-------- Given data
(* ================================================================== *)
(** ** End to end: two targets *)

(** C9.  For the event of type "message" with the text "<@U1>++ <@U2>--",
    the actor U0 and the channel C1, the dispatch launches exactly two
    reply tasks, the mutation (U1, '+') and then the mutation (U2, '-'),
    in the order of the text; the aggregate is fulfilled when both tasks
    are, and the end of each task depends on the answers of the
    collaborators to that task alone. *)
Theorem C9_two_targets_in_text_order (d : deps) (t1 t2 : string) :
  let e := mkEvent (Some "message") None (Some "<@U1>++ <@U2>--") "U0" "C1" in
  let first := PlusMinusTask "U1" "+" "C1" in
  let second := PlusMinusTask "U2" "-" "C1" in
  camelCase d "message" = "message" ->
  extractEvents d (Some "<@U1>++ <@U2>--") = Some [t1; t2] ->
  extractPlusMinusEventData d t1 = mkData (Some "U1") (Some "+") ->
  extractPlusMinusEventData d t2 = mkData (Some "U2") (Some "-") ->
  value (handleEvent d e) = PromiseAll [first; second] /\
  launched (trace (handleEvent d e)) = [first; second] /\
  mutations (trace (handleEvent d e)) = [("U1", "+"); ("U2", "-")] /\
  entered (trace (handleEvent d e)) = [MessageHandler; HandlePlusMinus; HandlePlusMinus] /\
  (forall w, outcome d w (value (handleEvent d e))
             = Some (fulfilled d w first && fulfilled d w second)) /\
  (forall w w',
     updateScore w "U2" "-" = updateScore w' "U2" "-" ->
     (forall m, sendMessage w m "C1" = sendMessage w' m "C1") ->
     complete d w second = complete d w' second) /\
  (forall w w',
     updateScore w "U1" "+" = updateScore w' "U1" "+" ->
     (forall m, sendMessage w m "C1" = sendMessage w' m "C1") ->
     complete d w first = complete d w' first).
Proof.
  intros e first second Hc Hl H1 H2.
  assert (routed_to d e "message") as Hr.
  { exists "message", "<@U1>++ <@U2>--". repeat split; try reflexivity; try exact Hc.
    discriminate. }
  rewrite (handleEvent_message d e Hr).
  rewrite (handlers_message_pair d e t1 t2 "U1" "+" "U2" "-" Hl H1 H2)
    by discriminate.
  repeat split.
  - intro w. cbn. now rewrite andb_true_r.
  - intros w w' Hu Hs. cbn. rewrite Hu.
    destruct (updateScore w' "U2" "-"); [|reflexivity]. now rewrite Hs.
  - intros w w' Hu Hs. cbn. rewrite Hu.
    destruct (updateScore w' "U1" "+"); [|reflexivity]. now rewrite Hs.
Qed.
----------------
= Aim of the task =
All of the data, start to finish: please output it exactly.

= Exercise solution =
(* ================================================================== *)
(** ** End to end: two targets *)

(** C9.  For the event of type "message" with the text "<@U1>++ <@U2>--",
    the actor U0 and the channel C1, the dispatch launches exactly two
    reply tasks, the mutation (U1, '+') and then the mutation (U2, '-'),
    in the order of the text; the aggregate is fulfilled when both tasks
    are, and the end of each task depends on the answers of the
    collaborators to that task alone. *)
Theorem C9_two_targets_in_text_order (d : deps) (t1 t2 : string) :
  let e := mkEvent (Some "message") None (Some "<@U1>++ <@U2>--") "U0" "C1" in
  let first := PlusMinusTask "U1" "+" "C1" in
  let second := PlusMinusTask "U2" "-" "C1" in
  camelCase d "message" = "message" ->
  extractEvents d (Some "<@U1>++ <@U2>--") = Some [t1; t2] ->
  extractPlusMinusEventData d t1 = mkData (Some "U1") (Some "+") ->
  extractPlusMinusEventData d t2 = mkData (Some "U2") (Some "-") ->
  value (handleEvent d e) = PromiseAll [first; second] /\
  launched (trace (handleEvent d e)) = [first; second] /\
  mutations (trace (handleEvent d e)) = [("U1", "+"); ("U2", "-")] /\
  entered (trace (handleEvent d e)) = [MessageHandler; HandlePlusMinus; HandlePlusMinus] /\
  (forall w, outcome d w (value (handleEvent d e))
             = Some (fulfilled d w first && fulfilled d w second)) /\
  (forall w w',
     updateScore w "U2" "-" = updateScore w' "U2" "-" ->
     (forall m, sendMessage w m "C1" = sendMessage w' m "C1") ->
     complete d w second = complete d w' second) /\
  (forall w w',
     updateScore w "U1" "+" = updateScore w' "U1" "+" ->
     (forall m, sendMessage w m "C1" = sendMessage w' m "C1") ->
     complete d w first = complete d w' first).
Proof.
  intros e first second Hc Hl H1 H2.
  assert (routed_to d e "message") as Hr.
  { exists "message", "<@U1>++ <@U2>--". repeat split; try reflexivity; try exact Hc.
    discriminate. }
  rewrite (handleEvent_message d e Hr).
  rewrite (handlers_message_pair d e t1 t2 "U1" "+" "U2" "-" Hl H1 H2)
    by discriminate.
  repeat split.
  - intro w. cbn. now rewrite andb_true_r.
  - intros w w' Hu Hs. cbn. rewrite Hu.
    destruct (updateScore w' "U2" "-"); [|reflexivity]. now rewrite Hs.
  - intros w w' Hu Hs. cbn. rewrite Hu.
    destruct (updateScore w' "U1" "+"); [|reflexivity]. now rewrite Hs.
Qed.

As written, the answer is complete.